In most patient – physician visits I have seen in my 30 plus years of practice the physician identifies a problem and tries to explain it to the patient in lay terms. The physician then outlines the choices and options for treatment and will say which one he/she prefers. The risks and benefits of the choice are discussed. In most cases the physician and or staff access the patients drug plan to make sure what is being prescribed is covered by the patients insurance. Most practitioners ask the patient if they have any questions or concerns before the visit is complete. Once the patient leaves without raising a question or concern , as the physician you assume the patient is going to follow the mutually agreed upon care plan. You also assume that if there is a problem with the plan after the patient leaves, they will call you, stop back in the office or set up another visit to address their concerns. You do not expect the patient to not fill the prescription or not take it and then show up at a follow-up appointment to check on the efficacy of the treatment only to find out they have not taken the medication at all. It clearly is a two way street communication between physician and patient. If a patient believes a medication is causing an adverse effect or if they want to stop the medication for other reasons it is reasonable to assume that the patient will contact the prescribing physician to discuss the options and choices including how to safely eliminate the medicine . These options are explained at most visits, they are written in practice instruction books and welcome to the office manuals, they are placed on practice web sites…
I honestly have never heard this. In fact, I think I’ve heard the opposite. Don’t call! Two different times I have called about a prescription that wasn’t working for me:
Growing up, it was hammered into me that you always finish a prescription. Always. That lesson stuck with me. In college once when I got sick enough that I thought I should see a doctor, I went to the student health clinic. A prescription was written. Always finish the prescription became a problem because when I took the first dose, my neck turned red and my throat swelled up, making it difficult to breathe. Benadryl and time helped. Thinking perhaps the problem was something other than the medicine, I took a second dose later. Oops. Obviously, this was a prescription I wouldn’t be able to finish. I phoned the clinic and the doctor said, as if I was an idiot, “Well, quit taking it then!” My follow-up question was whether I needed a different prescription to replace it, or if she needed to see me again. The doctor told me that wouldn’t be necessary. I was stunned. Why had she written a prescription if I didn’t need one? It really sounded like I should have just quit taking it on my own and not bothered her.

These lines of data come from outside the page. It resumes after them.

(** * j5: the Arduino hardware backend and the board group

    A shallow embedding of [j5/backends/hardware/j5/arduino.py] and of the
    board group its boards are collected in, with the properties of the
    specification stated over it.

    Python objects become records, the dictionary of pin data a [gmap],
    methods that mutate [self] and raise become functions in a small
    state-and-exception monad: the state a method leaves behind is kept
    when it raises, as in Python. *)

From Stdlib Require Import ZArith Lia.
From stdpp Require Import gmap strings list fin_maps sorting.

Local Open Scope Z_scope.

(** ** Values, exceptions and the monad of methods *)

(** Modelled from the spec: [GPIOPinMode] is declared in [j5.components];
    the pin state of the data model has these four modes, which are also
    the ones the backend names. *)
Inductive GPIOPinMode : Type :=
  | DIGITAL_INPUT
  | DIGITAL_INPUT_PULLUP
  | DIGITAL_OUTPUT
  | ANALOGUE_INPUT.

Global Instance GPIOPinMode_eq_dec : EqDecision GPIOPinMode.
Proof. solve_decision. Defined.

(** The Python values that are used as keys: pin identifiers are integers,
    serial numbers are strings, and a board group may be indexed with
    anything ([PyObject] is an object of any other class, by the name of
    the class). *)
Inductive pyval : Type :=
  | PyNone
  | PyBool (b : bool)
  | PyInt (z : Z)
  | PyStr (s : string)
  | PyObject (class_name : string).

(** The texts of the exceptions, one constructor per message of the source
    (the f-string arguments are the constructor's arguments; the board name
    is the same in all of them and is left out). *)
Inductive message : Type :=
  | mode_not_supported (pin_mode : GPIOPinMode) (identifier : Z)
  | digital_on_analogue_pin
  | analogue_on_digital_pin
  | no_dac
  | no_pwm
  | needs_digital_output_to_set (identifier : Z)
  | needs_digital_output_to_read (identifier : Z)
  | needs_digital_input_to_read (identifier : Z)
  | only_led_0
  | no_board_found
  | more_than_one_board_found
  | transport_failure (text : string).

(** Exception classes. [ValueError] is what the specification calls the
    InvalidState kind (a pin in the wrong mode) and the InvalidArgument kind
    (an unknown LED), [KeyError] is its NotFound kind. *)
Inductive exn : Type :=
  | NotSupportedByHardwareError (m : message)
  | ValueError (m : message)
  | KeyError (key : pyval)
  | TypeError
  | StopIteration
  | CommunicationError (m : message).

Inductive result (A : Type) : Type :=
  | Ok (a : A)
  | Raise (e : exn).
Global Arguments Ok {A} a.
Global Arguments Raise {A} e.

(** A method on a receiver of type [S]: the outcome and the receiver after
    the call. *)
Definition method (S A : Type) : Type := S → result A * S.

Global Instance method_ret {S} : MRet (method S) := λ A a s, (Ok a, s).
Global Instance method_bind {S} : MBind (method S) :=
  λ A B k m s, match m s with
               | (Ok a, s') => k a s'
               | (Raise e, s') => (Raise e, s')
               end.
Definition raise {S A} (e : exn) : method S A := λ s, (Raise e, s).

(** ** The Arduino backend *)

Module Arduino.

(** *** Data *)

Record DigitalPinData : Type := {
  mode : GPIOPinMode;
  state : bool
}.

Global Instance DigitalPinData_eq_dec : EqDecision DigitalPinData.
Proof. solve_decision. Defined.

Definition with_mode (d : DigitalPinData) (m : GPIOPinMode) : DigitalPinData :=
  {| mode := m; state := state d |}.
Definition with_state (d : DigitalPinData) (s : bool) : DigitalPinData :=
  {| mode := mode d; state := s |}.

(** A port as [comports()] lists it. *)
Record ListPortInfo : Type := {
  vid : Z;
  pid : Z;
  device : string;
  serial_number : option string
}.

(** The backend object: the serial line it owns ([T] is the state of the
    transport, opened by the constructor of the parent class) and the table
    of its digital pins. The lock the constructor creates is not taken by
    any method of this class and is left out. *)
Record ArduinoHardwareBackend (T : Type) : Type := {
  serial_port : string;
  _serial : T;
  _digital_pins : gmap Z DigitalPinData
}.
Global Arguments serial_port {T} _.
Global Arguments _serial {T} _.
Global Arguments _digital_pins {T} _.

(** The abstract methods, which the backends of the firmwares implement:
    they talk to the serial line. [_update_digital_pin] sends the stored
    data of the pin; all three may fail on the line. *)
Class ArduinoFirmware (T float : Type) : Type := {
  _update_digital_pin : Z → DigitalPinData → T → result unit * T;
  _read_digital_pin : Z → T → result bool * T;
  _read_analogue_pin : Z → T → result float * T
}.

Definition USB_IDS : gset (Z * Z) :=
  {[ (0x2341, 0x0043); (0x2a03, 0x0043); (0x1a86, 0x7523); (0x10c4, 0xea60) ]}.

Definition is_arduino (port : ListPortInfo) : bool :=
  bool_decide ((vid port, pid port) ∈ USB_IDS).

(** The set literal at the head of [set_gpio_pin_mode]. *)
Definition digital_pin_modes : list GPIOPinMode :=
  [DIGITAL_INPUT; DIGITAL_INPUT_PULLUP; DIGITAL_OUTPUT].

Section Backend.
(** [FIRST_ANALOGUE_PIN] is a constant of the board class [ArduinoUno],
    which is declared in [j5.boards.arduino]: it is a parameter here. *)
Variable FIRST_ANALOGUE_PIN : Z.
Context {T float : Type} `{!ArduinoFirmware T float}.

Local Abbreviation Backend := (ArduinoHardwareBackend T).

(** [__init__]: the parent class opens the serial line with
    [serial_class] (at 115200 baud and with the default timeout, which are
    left to [serial_class] here), and every pin of
    [range(2, FIRST_ANALOGUE_PIN)] starts as a digital input that is
    low. *)
Definition __init__ (port : string) (serial_class : string → T) : Backend :=
  {| serial_port := port;
     _serial := serial_class port;
     _digital_pins :=
       list_to_map
         ((λ i, (i, {| mode := DIGITAL_INPUT; state := false |}))
            <$> seqZ 2 (FIRST_ANALOGUE_PIN - 2)) |}.

(** [self._digital_pins[identifier]], which raises [KeyError] when the
    dictionary has no such key. *)
Definition pin (identifier : Z) : method Backend DigitalPinData :=
  λ self, match _digital_pins self !! identifier with
          | Some d => (Ok d, self)
          | None => (Raise (KeyError (PyInt identifier)), self)
          end.

(** An assignment to a field of [self._digital_pins[identifier]]: the
    object in the dictionary is mutated in place. *)
Definition set_pin (identifier : Z) (d : DigitalPinData) : method Backend unit :=
  λ self, (Ok tt,
           {| serial_port := serial_port self;
              _serial := _serial self;
              _digital_pins := <[identifier := d]> (_digital_pins self) |}).

(** A call on the serial line. *)
Definition on_serial {A} (f : T → result A * T) : method Backend A :=
  λ self, let '(r, t) := f (_serial self) in
          (r, {| serial_port := serial_port self;
                 _serial := t;
                 _digital_pins := _digital_pins self |}).

(** [self._update_digital_pin(identifier)]: the stored data of the pin
    goes to the Arduino. *)
Definition update_digital_pin (identifier : Z) : method Backend unit :=
  d ← pin identifier;
  on_serial (_update_digital_pin identifier d).

Definition set_gpio_pin_mode (identifier : Z) (pin_mode : GPIOPinMode)
  : method Backend unit :=
  if bool_decide (identifier < FIRST_ANALOGUE_PIN) then
    if bool_decide (pin_mode ∈ digital_pin_modes) then
      d ← pin identifier;
      set_pin identifier (with_mode d pin_mode);;
      update_digital_pin identifier
    else raise (NotSupportedByHardwareError (mode_not_supported pin_mode identifier))
  else
    if bool_decide (pin_mode = ANALOGUE_INPUT) then mret tt
    else raise (NotSupportedByHardwareError (mode_not_supported pin_mode identifier)).

Definition get_gpio_pin_mode (identifier : Z) : method Backend GPIOPinMode :=
  if bool_decide (identifier < FIRST_ANALOGUE_PIN) then
    d ← pin identifier; mret (mode d)
  else mret ANALOGUE_INPUT.

Definition write_gpio_pin_digital_state (identifier : Z) (st : bool)
  : method Backend unit :=
  if bool_decide (identifier >= FIRST_ANALOGUE_PIN) then
    raise (NotSupportedByHardwareError digital_on_analogue_pin)
  else
    d ← pin identifier;
    if bool_decide (mode d ≠ DIGITAL_OUTPUT) then
      raise (ValueError (needs_digital_output_to_set identifier))
    else
      d' ← pin identifier;
      set_pin identifier (with_state d' st);;
      update_digital_pin identifier.

Definition get_gpio_pin_digital_state (identifier : Z) : method Backend bool :=
  if bool_decide (identifier >= FIRST_ANALOGUE_PIN) then
    raise (NotSupportedByHardwareError digital_on_analogue_pin)
  else
    d ← pin identifier;
    if bool_decide (mode d ≠ DIGITAL_OUTPUT) then
      raise (ValueError (needs_digital_output_to_read identifier))
    else
      d' ← pin identifier; mret (state d').

Definition read_gpio_pin_digital_state (identifier : Z) : method Backend bool :=
  if bool_decide (identifier >= FIRST_ANALOGUE_PIN) then
    raise (NotSupportedByHardwareError digital_on_analogue_pin)
  else
    d ← pin identifier;
    if bool_decide (mode d ∉ [DIGITAL_INPUT; DIGITAL_INPUT_PULLUP]) then
      raise (ValueError (needs_digital_input_to_read identifier))
    else on_serial (_read_digital_pin identifier).

Definition read_gpio_pin_analogue_value (identifier : Z) : method Backend float :=
  if bool_decide (identifier < FIRST_ANALOGUE_PIN) then
    raise (NotSupportedByHardwareError analogue_on_digital_pin)
  else on_serial (_read_analogue_pin identifier).

Definition write_gpio_pin_dac_value (identifier : Z) (scaled_value : float)
  : method Backend unit :=
  raise (NotSupportedByHardwareError no_dac).

Definition write_gpio_pin_pwm_value (identifier : Z) (duty_cycle : float)
  : method Backend unit :=
  raise (NotSupportedByHardwareError no_pwm).

Definition get_led_state (identifier : Z) : method Backend bool :=
  if bool_decide (identifier ≠ 0) then raise (ValueError only_led_0)
  else get_gpio_pin_digital_state 13.

Definition set_led_state (identifier : Z) (st : bool) : method Backend unit :=
  if bool_decide (identifier ≠ 0) then raise (ValueError only_led_0)
  else write_gpio_pin_digital_state 13 st.

(** *** Discovery *)

(** The board a backend belongs to: [cls.board(serial, backend)]. *)
Record Board : Type := {
  serial : option string;
  _backend : Backend
}.
(** * SHL standings scraper: parse, compare, persist

    A shallow embedding of [scraper.py]: the table parser
    ([parse_standings]), the snapshot comparator ([compare_standings]) and
    the snapshot store ([save_to_json], [load_existing_standings]), with the
    properties of the specification stated over them.

    Python values are embedded as follows.
    - [int] is [Z] (unbounded).
    - [float] is a binary64 value, [spec_float] with [prec = 53] and
      [emax = 1024]; the operations are the correctly rounded ones.
    - [str] is [string], the UTF-8 bytes of the text.
    - an exception is a value of [exn], and a computation that can raise
      returns [res].
    - what BeautifulSoup hands to the program (the tables of the page, the
      rows of a table, the cells of a row and the stripped text of a cell) is
      the input of the parser. *)

From Stdlib Require Import ZArith List String Ascii Lia Bool.
From Stdlib Require Import Floats.SpecFloat.
From stdpp Require Import gmap strings list pretty sorting.

Open Scope string_scope.
Open Scope Z_scope.

(** ** Exceptions and results *)

(** The exception classes that the program can meet. *)
Inductive exn : Type :=
  | ValueError
  | AttributeError
  | OverflowError
  | ZeroDivisionError
  | KeyError
  | IndexError
  | IOError
  | JSONDecodeError
  | UnicodeDecodeError
  | RecursionError.

#[global] Instance exn_eq_dec : EqDecision exn.
Proof. solve_decision. Defined.

(** [Ok v] is a normal return, [Raise e] an exception that leaves the
    computation. *)
Inductive res (A : Type) : Type :=
  | Ok (v : A)
  | Raise (e : exn).
Arguments Ok {A} v.
Arguments Raise {A} e.

#[global] Instance res_eq_dec {A : Type} `{EqDecision A} : EqDecision (res A).
Proof. solve_decision. Defined.

#[global] Instance res_ret : MRet res := fun _ v => Ok v.

#[global] Instance res_bind : MBind res := fun _ _ k c =>
  match c with
  | Ok v => k v
  | Raise e => Raise e
  end.

(** ** Integers and their texts *)

(** The decimal text of an [int]. *)
Definition str_of_int (n : Z) : string := pretty n.

(** The limit on the number of digits of an integer text
    ([sys.int_info.default_max_str_digits], CPython 3.11 and later). *)
Definition INT_MAX_STR_DIGITS : Z := 4300.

The other time I had a severe reaction to a medication, I called the doctor’s office. The receptionist didn’t want to hear about it and gave me the nurse’s voice-mail. She didn’t call back. I called again just before the office closed and left another message, miffed that I was being ignored but resigned to not getting a call until the next day. Still no call. The third day I called again. The receptionist said that my call should have been returned (ya’ think?!), and she put me through to the nurse’s voice-mail once again. Finally, much later, the nurse phoned and said that if I wouldn’t take the medicine that caused vertigo & vomiting, then they’d write a prescription for the medicine that makes my throat swell; those were my choices. I chose to go without. Six weeks later, at my follow-up appointment, I specifically asked, “My understanding from the medication insert is that I’m supposed to call you if I experience an adverse reaction to the medicine, but you wouldn’t take my call. Under what circumstances should I phone you between appointments?” The response was, “Never! There would never be any reason for you to call between appointments.”
Twice I’ve called about prescriptions. Twice I’ve been blown off. Given this history, it is not reasonable to assume that I’ll be making any attempt to phone a doctor about a prescription. Unless specifically instructed otherwise, my inclination would be to figure things out on my own and take it up with the doctor at my next appointment.
Dr. Reznick’s comment makes me think that perhaps I should phone my podiatrist about those ridiculous Flector patches he prescribed. That prescription was Plan B; after a trip to the pharmacy, I made the choice to go with Plan A instead. I really thought it would be okay to just mention that at my next follow-up appointment. Now I wonder.